Hence blindly applying explainers designed for classification or regression to time series models ignores the significance of past events and features throughout the sequence, attributing importance only to features of the current input. To effectively explain time series models, new methods are needed.

Furthermore, designing an explainer for AutoML pipelines introduces an additional constraint that it must not be specific to any particular model. It needs to accommodate a variety of pipeline scenarios, including multiple time series models and combinations of processing operators. Additionally, it is preferable that the method does not require re-training the model or access to training data, and can be applied to already trained architectures, potentially in a production environment. This restricts the approach to be model-agnostic and only to rely on post-hoc access to a model’s predictions, such as perturbations of its input.

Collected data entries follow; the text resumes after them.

(** * ugf: stored search patterns resolved into a search-engine invocation

    A shallow embedding of [ugf.go] and the properties of its pattern
    decoding, pattern resolution, command synthesis and pattern store.

    Go strings are byte sequences: they are modelled by [string], whose
    characters ([ascii]) are exactly the 256 byte values. *)

From Stdlib Require Import NArith ZArith Ascii String List Bool Lia.
From stdpp Require Import base strings gmap.
Import ListNotations.

Local Open Scope string_scope.
Local Open Scope list_scope.

(** * Library functions used by the program *)

(** ** Byte strings *)

Module Str.

(** [s[n:]] for [n <= len(s)]. *)
Fixpoint drop (n : nat) (s : string) : string :=
  match n, s with
  | O, _ => s
  | S _, EmptyString => EmptyString
  | S k, String _ t => drop k t
  end.

(** [s[:n]] for [n <= len(s)]. *)
Fixpoint take (n : nat) (s : string) : string :=
  match n, s with
  | O, _ => EmptyString
  | S _, EmptyString => EmptyString
  | S k, String c t => String c (take k t)
  end.

End Str.

(** ** unicode/utf8 *)

Module utf8.

Definition RuneError : N := 0xFFFD.

(** The entries of the table [first]: an ASCII byte, an invalid first
    byte, or the first byte of a sequence of [size] bytes whose second
    byte has to lie in [lo..hi]. *)
Inductive firstInfo :=
| AS
| XX
| SZ (size : nat) (lo hi : N).

Definition first (b : N) : firstInfo :=
  if (b <? 0x80)%N then AS
  else if (b <? 0xC2)%N then XX
  else if (b <? 0xE0)%N then SZ 2 0x80 0xBF
  else if (b =? 0xE0)%N then SZ 3 0xA0 0xBF
  else if (b <? 0xED)%N then SZ 3 0x80 0xBF
  else if (b =? 0xED)%N then SZ 3 0x80 0x9F
  else if (b <? 0xF0)%N then SZ 3 0x80 0xBF
  else if (b =? 0xF0)%N then SZ 4 0x90 0xBF
  else if (b <? 0xF4)%N then SZ 4 0x80 0xBF
  else if (b =? 0xF4)%N then SZ 4 0x80 0x8F
  else XX.

(** A continuation byte lies in [locb..hicb]. *)
Definition locb : N := 0x80.
Definition hicb : N := 0xBF.

Definition outside (lo hi b : N) : bool := (b <? lo)%N || (hi <? b)%N.

Definition bits (mask : N) (c : ascii) : N := N.land (N_of_ascii c) mask.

While the final method focuses on feature-based explanations, it could be beneficial to incorporate capabilities for time series decomposition as well. This can be easily achieved by applying a standard decomposition technique, such as STL decomposition, to the prediction results. In summary, the explanation approach for AutoML time series pipelines is a model-agnostic, post-hoc, and feature-based procedure.

Method Step-by-Step

The Predictive Analysis Library (PAL) in SAP HANA Cloud has recently introduced a new method for time series explanations, which builds upon the strong theoretical foundations and empirical results of KernelSHAP, while extending it to the time series data. This approach maintains the three desirable properties of importance attribution stemming from the Shapley values: local accuracy (ensuring the explanation model matches the complex model locally), missingness (ensuring missing features have no impact on predictions), and consistency (ensuring that a feature’s attributed importance does not decrease when its contribution increases or stays the same).

Our new method consists of four key steps:

A binary vector (aka simplified feature) is drawn from {0, 1}M where an entry of 1 means that the corresponding feature is present in coalition and 0 that it is absent. The weight for each is then computed using the SHAP kernel.

For each simplified feature, the prediction is obtained by first converting it to the original feature space and applying the model. The prediction on the background data is then subtracted from this result.

These first two steps are repeated a certain number of times, resulting in a binary matrix (each row equals one of the simplified features) and a vector of shifted predictions.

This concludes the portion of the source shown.